Will Inhumanity Ever End?

I have been in Bangkok working with our fellows, former foreign minister Kasit Piromya and Venerable Anil Sakya, on how best to bring wider attention in our time to the teachings of the Buddha on the middle way, with humility seeking balance and equilibrium.  In an awful way, the Hamas attacks on Israeli civilians exposed the need for all of us to work to put in place solid foundations for civilization, with justice for all.

The Hamas attacks bring into question the futility of an effort like that of the Caux Round Table for Moral Capitalism to encourage action founded on moral principle.

As one who fought a war and afterwards delivered refuge to those under oppression, I have experienced the challenge of keeping our moral aspirations strong in the midst of degradation of the human into the sub-human.

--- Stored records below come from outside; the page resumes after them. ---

(* ===== verification/Coinbase.v ===== *)
(** * Coinbase transactions and the mined supply (src/consensus/coinbase.rs)

    Building, applying and verifying the transaction that pays a block's reward,
    and the sum of all rewards.  [calculate_mined_supply] loops once per epoch;
    its model gives the loop [epoch + 2] rounds and answers [None] if it is then
    still running. *)
From S2P Require Import Prelude Text Types Extern InMemory Hash Mining Db World AccountStore.

Definition COINBASE_SENDER : string :=
  "kyv10000000000000000000000000000000000000000000000000000coinbase0".

Section coinbase.
Context `{Build} `{Sha3} `{HexCodec} `{Sled} `{!Serde Account}.

(** The hash a coinbase of the block and epoch must carry. *)
Definition coinbase_hash (block_hash : string) (epoch_block_height : Z) : string :=
  sha3_256_hex ("coinbase:" +:+ block_hash +:+ ":" +:+ show_uint epoch_block_height).

Definition build_coinbase (now_ms : Z) (miner_address : string) (epoch_block_height : Z)
    (block_hash : string) : Transaction :=
  let reward := calculate_block_reward epoch_block_height in
  let tx := new_transaction now_ms COINBASE_SENDER miner_address reward 0 epoch_block_height Transfer "" in
  set_tx_signature "coinbase" (set_tx_hash (coinbase_hash block_hash epoch_block_height) tx).

Definition apply_coinbase (coinbase : Transaction) (validator_fee_share : Z) : st KyveraDb string unit :=
  if negb (String.eqb (tx_sender coinbase) COINBASE_SENDER) then st_fail "Not a coinbase transaction"
  else
    (if 0 <? tx_amount coinbase then credit_account (tx_receiver coinbase) (tx_amount coinbase)
     else mret tt);;
    (if 0 <? validator_fee_share then credit_account (tx_receiver coinbase) validator_fee_share
     else mret tt).
Module ValidatorsWitness.
Import Mem MemWorld.

Definition start : World :=
  world_with [funded "igniter" 0 500000000000 0; funded "nexus" 10 25000000000000 0; funded "user" 9 0 0].

Lemma rewards_proportional_witness :
  let pool := shares 1000 (weights_of start) in
  wp (distribute_validator_rewards 1000) start (fun r w' =>
    r = Ok (sumZ pool.*2) /\
    (forall x, acc_balance (account_at x w') = acc_balance (account_at x start) + credited_to x pool) /\
    (forall x, acc_staked_balance (account_at x w') = acc_staked_balance (account_at x start)) /\
    supply w' = supply start + sumZ pool.*2 /\
    (0 < total_weight (weights_of start) ->
      0 <= 1000 - sumZ pool.*2 < Z.of_nat (length (weights_of start)))).
Proof. apply (rewards_proportional 1000 start); concrete. Defined.
(** There the parts are 14 and 985, and one unit is left. *)
Example shares_there : shares 1000 (weights_of start) = [("igniter", 14); ("nexus", 985)].
Proof. vm_compute. reflexivity. Qed.

Definition cb : Transaction :=
  mkTransaction "h" COINBASE_SENDER "miner" 50000000000 0 1 "coinbase" 1000 Transfer "".
Lemma epoch_rewards_conserved_witness :
  let w1 := coinbase_credit cb 0 start in
  let pool := payments (2500 * 40 / 100) w1 in
  wp (apply_epoch_rewards cb 2500) start (fun r w' =>
    r = Ok tt /\
    supply w' = supply start + tx_amount cb + 2500 * 40 / 100 /\
    (forall x, acc_balance (account_at x w') = acc_balance (account_at x w1) + credited_to x pool +
      if decide (TREASURY_ADDRESS = x) then 2500 * 40 / 100 - sumZ pool.*2 else 0) /\
    (forall x, acc_staked_balance (account_at x w') = acc_staked_balance (account_at x w1))).
Proof. apply (epoch_rewards_conserved cb 2500 start); concrete. Defined.

Lemma slash_exact_witness :
  let staked := acc_staked_balance (account_at "nexus" start) in
  let cut := Z.min (staked * MAJOR_SLASH_BPS) u64_max / 10000 in
  wp (slash_validator "nexus" MAJOR_SLASH_BPS) start (fun r w' =>
    if staked =? 0 then w' = start /\ exists e, r = Err e
    else if cut <=? staked then
      r = Ok cut /\ supply w' = supply start /\ tiers_consistent w' /\
      acc_staked_balance (account_at "nexus" w') = staked - cut /\
      forall x, acc_balance (account_at x w') =
        acc_balance (account_at x start) + if decide (TREASURY_ADDRESS = x) then cut else 0
    else r = Panic /\ w' = start).
Proof.
  apply (slash_exact "nexus" MAJOR_SLASH_BPS start); [|concrete|concrete|by left].
  apply world_with_tiers. by repeat constructor.
Defined.
(** A stake of 100 million KYV is slashed by 1.8 percent at the rate of ten, and
    weighs less than two percent more than a stake without a bonus. *)
Example large_stake :
  let a := funded "founder" 0 100000000000000000 0 in
  slash_cut a MAJOR_SLASH_BPS = 1844674407370955 /\
  acc_validator_tier a = Some Nexus /\ calculate_validator_weight a = 101844674407370955.
Proof. vm_compute. done. Qed.
End ValidatorsWitness.
(* ===== verification/Rules.v ===== *)
(** * The consensus rules (src/consensus/rules.rs)

    [validate_block_rules] with its checks in their order.  [acceptable] is
    what a block that passes them satisfies. *)
From S2P Require Import Prelude Text Types Extern InMemory Hash Merkle Mining BlockProducer Db World.
From S2P Require Import AccountStore StateTrie Coinbase.

Definition MAX_CLOCK_SKEW_MS : Z := 120000.
Definition MIN_MICRO_BLOCK_INTERVAL_MS : Z := 500.
Definition MIN_EPOCH_BLOCK_INTERVAL_MS : Z := 60000.
Definition MAX_TRANSACTIONS_PER_MICRO_BLOCK : Z := 1000.
Definition MAX_MICRO_BLOCKS_PER_EPOCH : Z := 10000.

Module Violation.
Inductive RuleViolation :=
| InvalidHeight (expected got : Z)
| InvalidPreviousHash (expected got : string)
| InvalidHash
| InsufficientProofOfWork (required : Z) (hash : string)
| InvalidTimestamp (reason : string)
| InvalidMerkleRoot
| BlockTooLarge (max got : Z)
| InvalidCoinbase (reason : string)
| DuplicateTransaction (hash : string)
| InvalidTransactionNonce (expected got : Z)
| InsufficientBalance (address : string) (required available : Z)
| MissingCoinbase
| UnexpectedCoinbase
| InvalidEpochIndex (expected got : Z)
| InvalidBlockReward (expected got : Z)
| InvalidStateRoot.

(** [impl Display for RuleViolation]: the slices panic on a short string. *)
Definition display {E} (v : RuleViolation) : res E string :=
  match v with
  | InvalidHeight expected got =>
    Ok ("Invalid height: expected " +:+ show_uint expected +:+ " got " +:+ show_uint got)
  | InvalidPreviousHash expected got =>
    x ← slice_to 8 expected; y ← slice_to 8 got;
    Ok ("Invalid previous hash: expected " +:+ x +:+ "... got " +:+ y +:+ "...")
  | InvalidHash => Ok "Block hash does not match header contents"
  | InsufficientProofOfWork required hash =>
    x ← slice_to 16 hash;
    Ok ("Hash " +:+ x +:+ " does not meet difficulty " +:+ show_uint required)
  | InvalidTimestamp reason => Ok ("Invalid timestamp: " +:+ reason)
  | InvalidMerkleRoot => Ok "Merkle root does not match transaction list"
  | BlockTooLarge max got =>
    Ok ("Block has " +:+ show_uint got +:+ " transactions, maximum is " +:+ show_uint max)
  | InvalidCoinbase reason => Ok ("Invalid coinbase: " +:+ reason)
  | DuplicateTransaction hash => x ← slice_to 16 hash; Ok ("Duplicate transaction: " +:+ x)
  | InvalidTransactionNonce expected got =>
    Ok ("Invalid nonce: expected " +:+ show_uint expected +:+ " got " +:+ show_uint got)
  | InsufficientBalance address required available =>
    x ← slice_to 12 address;
    Ok ("Insufficient balance at " +:+ x +:+ ": need " +:+ show_uint required +:+ " have "
      +:+ show_uint available)
  | MissingCoinbase => Ok "Epoch block is missing a coinbase transaction"
  | UnexpectedCoinbase => Ok "Micro block contains a coinbase transaction"
  | InvalidEpochIndex expected got =>
    Ok ("Invalid epoch index: expected " +:+ show_uint expected +:+ " got " +:+ show_uint got)
  | InvalidBlockReward expected got =>
    Ok ("Invalid block reward: expected " +:+ show_uint expected +:+ " got " +:+ show_uint got)
  | InvalidStateRoot => Ok "State root does not match computed state"
  end.
End Violation.
Notation RuleViolation := Violation.RuleViolation.

(** A check that fails with [v]. *)
Definition ensure (b : bool) (v : RuleViolation) : res RuleViolation unit :=
  if b then Ok tt else Err v.

Section rules.
Context `{Build} `{Sha3} `{HexCodec} `{Sled} `{!Serde Account}.

Definition check_height (block : Block) (tip : ChainTip) : res RuleViolation unit :=
  expected ← add_u64 (tip_height tip) 1;
  let got := hdr_index (blk_header block) in
  ensure (got =? expected) (Violation.InvalidHeight expected got).

Definition check_previous_hash (block : Block) (tip : ChainTip) : res RuleViolation unit :=
  let got := hdr_previous_hash (blk_header block) in
  ensure (String.eqb got (tip_hash tip)) (Violation.InvalidPreviousHash (tip_hash tip) got).

Definition check_previous_hash_genesis (block : Block) : res RuleViolation unit :=
  let zero_hash := str_repeat 64 "0" in
  let got := hdr_previous_hash (blk_header block) in
  ensure (String.eqb got zero_hash) (Violation.InvalidPreviousHash zero_hash got).

Definition check_block_size (block : Block) (txs : list Transaction) : res RuleViolation unit :=
  if hdr_is_epoch_block (blk_header block) then
    let got := Z.of_nat (length (blk_transaction_hashes block)) in
    ensure (got <=? MAX_MICRO_BLOCKS_PER_EPOCH) (Violation.BlockTooLarge MAX_MICRO_BLOCKS_PER_EPOCH got)
  else
    let got := Z.of_nat (length txs) in
    ensure (got <=? MAX_TRANSACTIONS_PER_MICRO_BLOCK)
      (Violation.BlockTooLarge MAX_TRANSACTIONS_PER_MICRO_BLOCK got).

Definition check_timestamp (now_ms : Z) (block : Block) (tip : ChainTip) : res RuleViolation unit :=
  let timestamp := hdr_timestamp (blk_header block) in
  limit ← add_i64 now_ms MAX_CLOCK_SKEW_MS;
  if limit <? timestamp then
    ahead ← sub_i64 timestamp now_ms;
    Err (Violation.InvalidTimestamp ("Block timestamp " +:+ show_int timestamp +:+ " is "
      +:+ show_int ahead +:+ "ms in the future"))
  else if (timestamp <=? tip_timestamp tip) && (0 <? tip_timestamp tip) then
    Err (Violation.InvalidTimestamp ("Block timestamp " +:+ show_int timestamp
      +:+ " is not after previous block timestamp " +:+ show_int (tip_timestamp tip)))
  else if 0 <? tip_timestamp tip then
    elapsed ← sub_i64 timestamp (tip_timestamp tip);
    let min_interval :=
      if hdr_is_epoch_block (blk_header block) then MIN_EPOCH_BLOCK_INTERVAL_MS
      else MIN_MICRO_BLOCK_INTERVAL_MS in
    if elapsed <? min_interval then
      Err (Violation.InvalidTimestamp ("Only " +:+ show_int elapsed +:+ "ms since last block, minimum is "
        +:+ show_int min_interval +:+ "ms"))
    else Ok tt
  else Ok tt.

Definition check_proof_of_work (block : Block) : res RuleViolation unit :=
  let difficulty := hdr_difficulty (blk_header block) in
  ensure (meets_difficulty (blk_hash block) difficulty)
    (Violation.InsufficientProofOfWork difficulty (blk_hash block)).

Definition check_block_hash (block : Block) : res RuleViolation unit :=
  let recomputed := hash_header (blk_header block) (hdr_nonce (blk_header block)) in
  ensure (String.eqb recomputed (blk_hash block)) Violation.InvalidHash.

Definition check_merkle_root (block : Block) (txs : list Transaction) : res RuleViolation unit :=
  let computed := compute_merkle_root (map tx_hash txs) in
  ensure (String.eqb computed (hdr_merkle_root (blk_header block))) Violation.InvalidMerkleRoot.

Definition check_epoch_index (block : Block) (tip : ChainTip) : res RuleViolation unit :=
  expected ← add_u64 (tip_epoch_index tip) 1;
  let got := hdr_epoch_index (blk_header block) in
  ensure (got =? expected) (Violation.InvalidEpochIndex expected got).

Definition check_block_reward (block : Block) : res RuleViolation unit :=
  let expected := calculate_block_reward (hdr_epoch_index (blk_header block)) in
  ensure (blk_block_reward block =? expected)
    (Violation.InvalidBlockReward expected (blk_block_reward block)).

Definition check_coinbase (block : Block) (txs : list Transaction) : res RuleViolation unit :=
  match txs with
  | [] => Err Violation.MissingCoinbase
  | coinbase :: _ =>
    if negb (String.eqb (tx_sender coinbase) COINBASE_SENDER) then Err Violation.MissingCoinbase
    else ensure (verify_coinbase coinbase (hdr_epoch_index (blk_header block)) (blk_hash block))
      (Violation.InvalidCoinbase "Coinbase hash, amount, or nonce is incorrect")
  end.

Fixpoint check_no_coinbase (txs : list Transaction) : res RuleViolation unit :=
  match txs with
  | [] => Ok tt
  | tx :: txs =>
    if String.eqb (tx_sender tx) COINBASE_SENDER then Err Violation.UnexpectedCoinbase
    else check_no_coinbase txs
  end.

Definition required (tx : Transaction) : Z :=
  match tx_transaction_type tx with
  | Transfer | StakeLock => saturating_add_u64 (tx_amount tx) (tx_fee tx)
  | StakeUnlock | ContractDeploy | ContractCall => tx_fee tx
  end.

(** One round of the loop of [check_transactions]. *)
Definition check_transaction (seen_hashes : gset string) (tx : Transaction)
    : st KyveraDb RuleViolation (gset string) :=
  if String.eqb (tx_sender tx) COINBASE_SENDER then mret seen_hashes
  else if bool_decide (tx_hash tx ∈ seen_hashes) then
    st_fail (Violation.DuplicateTransaction (tx_hash tx))
  else
    let seen_hashes := {[ tx_hash tx ]} ∪ seen_hashes in
    found ← st_map_err (fun _ => Violation.InsufficientBalance (tx_sender tx) 0 0)
      (get_account (tx_sender tx));
    match found with
    | None => mret seen_hashes
    | Some account =>
      if acc_balance account <? required tx then
        st_fail (Violation.InsufficientBalance (tx_sender tx) (required tx) (acc_balance account))
      else if negb (acc_nonce account =? tx_nonce tx) then
        st_fail (Violation.InvalidTransactionNonce (acc_nonce account) (tx_nonce tx))
      else mret seen_hashes
    end.
Definition check_transactions (txs : list Transaction) : st KyveraDb RuleViolation unit :=
  st_fold txs ∅ check_transaction;; mret tt.

Definition validate_block_rules (now_ms : Z) (block : Block) (txs : list Transaction) (tip : ChainTip)
    : st KyveraDb RuleViolation unit :=
  if hdr_index (blk_header block) =? 0 then
    st_lift (check_previous_hash_genesis block);;
    st_lift (check_proof_of_work block);;
    st_lift (check_block_hash block);;
    st_lift (check_merkle_root block txs)
  else
    st_lift (check_height block tip);;
    st_lift (check_previous_hash block tip);;
    st_lift (check_block_size block txs);;
    st_lift (check_timestamp now_ms block tip);;
    st_lift (check_proof_of_work block);;
    st_lift (check_block_hash block);;
    st_lift (check_merkle_root block txs);;
    (if hdr_is_epoch_block (blk_header block) then
      st_lift (check_epoch_index block tip);;
      st_lift (check_block_reward block);;
      st_lift (check_coinbase block txs)
    else st_lift (check_no_coinbase txs));;
    check_transactions txs.
End rules.

(** ** What the checks decide *)

(** [r] does not panic, and is [Ok] exactly when [P] holds. *)
Definition decides {E} (r : res E unit) (P : Prop) : Prop := r <> Panic /\ (r = Ok tt <-> P).

Definition min_interval (block : Block) : Z :=
  if hdr_is_epoch_block (blk_header block) then MIN_EPOCH_BLOCK_INTERVAL_MS else MIN_MICRO_BLOCK_INTERVAL_MS.
(** The transactions the checks do not skip. *)
Definition regular (txs : list Transaction) : list Transaction :=
  filter (fun tx => tx_sender tx <> COINBASE_SENDER) txs.
(** A sender without an account is not checked at all. *)
Definition affordable (w : World) (tx : Transaction) : Prop :=
  match w_accounts w !! tx_sender tx with
  | None => True
  | Some a => required tx <= acc_balance a /\ acc_nonce a = tx_nonce tx
  end.
Definition transactions_ok (w : World) (txs : list Transaction) : Prop :=
  NoDup (tx_hash <$> regular txs) /\ Forall (affordable w) (regular txs).

Section acceptable.
Context `{Sha3} `{HexCodec}.

(** The first transaction has to be the coinbase of the epoch.  The comments ask
    for exactly one, but nothing is asked of the others: one in the coinbase's
    name is skipped by the transaction checks ([regular]), whatever its amount
    and however often it comes. *)
Definition epoch_ok (block : Block) (txs : list Transaction) (tip : ChainTip) : Prop :=
  hdr_epoch_index (blk_header block) = tip_epoch_index tip + 1 /\
  blk_block_reward block = calculate_block_reward (hdr_epoch_index (blk_header block)) /\
  exists coinbase rest, txs = coinbase :: rest /\
    verify_coinbase coinbase (hdr_epoch_index (blk_header block)) (blk_hash block) = true.

Definition acceptable (now_ms : Z) (block : Block) (txs : list Transaction) (tip : ChainTip) (w : World) : Prop :=
  let header := blk_header block in
  if decide (hdr_index header = 0) then
    hdr_previous_hash header = genesis_hash /\ sealed block /\
    hdr_merkle_root header = compute_merkle_root (map tx_hash txs)
  else
    hdr_index header = tip_height tip + 1 /\ hdr_previous_hash header = tip_hash tip /\
    (if hdr_is_epoch_block header
     then Z.of_nat (length (blk_transaction_hashes block)) <= MAX_MICRO_BLOCKS_PER_EPOCH
     else Z.of_nat (length txs) <= MAX_TRANSACTIONS_PER_MICRO_BLOCK) /\
    hdr_timestamp header <= now_ms + MAX_CLOCK_SKEW_MS /\
    (0 < tip_timestamp tip -> tip_timestamp tip + min_interval block <= hdr_timestamp header) /\
    sealed block /\
    hdr_merkle_root header = compute_merkle_root (map tx_hash txs) /\
    (if hdr_is_epoch_block header then epoch_ok block txs tip
     else forall tx, tx ∈ txs -> tx_sender tx <> COINBASE_SENDER) /\
    transactions_ok w txs.

(** The ranges of the integers the checks compute with. *)
Definition rules_wf (now_ms : Z) (block : Block) (tip : ChainTip) : Prop :=
  0 <= tip_height tip < u64_max /\ 0 <= tip_epoch_index tip < u64_max /\
  is_i64 (hdr_timestamp (blk_header block)) /\ is_i64 (tip_timestamp tip) /\
  0 <= now_ms /\ now_ms + MAX_CLOCK_SKEW_MS <= i64_max.
End acceptable.

#[export] Instance decides_proper {E} (r : res E unit) : Proper (iff ==> iff) (decides r).
Proof. intros P P' HP. unfold decides. by rewrite HP. Qed.
Lemma decides_ensure b v P : (b = true <-> P) -> decides (ensure b v) P.
Proof. intros HP. rewrite <-HP. unfold ensure, decides. by destruct b. Qed.

Section checks.
Context `{Build} `{Sha3} `{HexCodec}.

I have just read the following letter from the president of the Carnegie Council for Ethics in International Affairs, which speaks to the mission of the Caux Round Table and to its importance:

The cruelty of the Hamas attacks on Israel is a shocking expression of hate and depravity, pure and simple.  We watch in horror and disbelief at this latest and most tragic example of man’s inhumanity to man.

It is vital that we stand with these victims and the people of Israel as witnesses to their pain and suffering.  And it is equally important that we condemn those who perpetrated these crimes against humanity – so intentionally, willfully and without mercy.

There can be no justification for the intentional killing of innocent civilians, hostage-taking and the imprisonment of women, children and elderly with the threat of public execution.  Any qualification – “yes but,” ‘on the other hand,” “at the same time” – is a hollow attempt at moral equivalence and an evasion of responsibility.

If the line is as clear as I suggest, then what are we to make of such a complete rout of ethical principles? 

Civilization rests on a convergence of reason and experience that yields principles such as individual accountability, the prohibition of torture and the duty to protect innocent bystanders. It is in the breach – precisely in moments such as this one – that commitment to these principles must be re-affirmed loudly, proudly and without reservation.

In 2016, Carnegie Council was visited by Gen. Moshe Yaalon, former Israeli Defense Force (IDF) chief of staff and Professor Michael Walzer, author of Just and Unjust Wars.  When asked about security threats facing Israel, Yaalon said: “Military excellence has handed us an advantage on the battlefield, but this edge can only be maintained if we preserve our ethical superiority.  And as the war on terror develops and intensifies, so must our determination to deliver an unequivocal moral response to the challenges it brings.”

Nations are communities based on values.  Hamas has revealed its values and Israel is now being tested in its response.  As Yaalon’s comments suggest, IDF leadership knows that military success alone will not be sufficient, as a moral response requires recognition of the rights of all – including Palestinians – and the pursuit of a just peace.

In his talk, Yaalon invoked the journalist Moshe Beilinson who wrote a 1936 editorial titled “Until When?” As violence flared in pre-state Israel, Beilinson asked: “Until when will we have to live by our sword?  Until when will we have to fight for our existence?”

The answer remains elusive and it lingers for Israelis and Palestinians alike.

Especially in this horrific moment engulfed in the fog of war, we cannot lose sight of the fact that mutual recognition and respect should be the determined goal for all of us who believe that a better future is possible.

We get there by reaffirming the equal moral worth of every human being, the duty to protect the innocent and a commitment to empathy as a matter of both morality and enlightened self-interest.  Those who commit to these principles will have the advantage of moral clarity in a time of turmoil and tragedy.

In the dark days ahead, let us hope these ethical principles will light the way.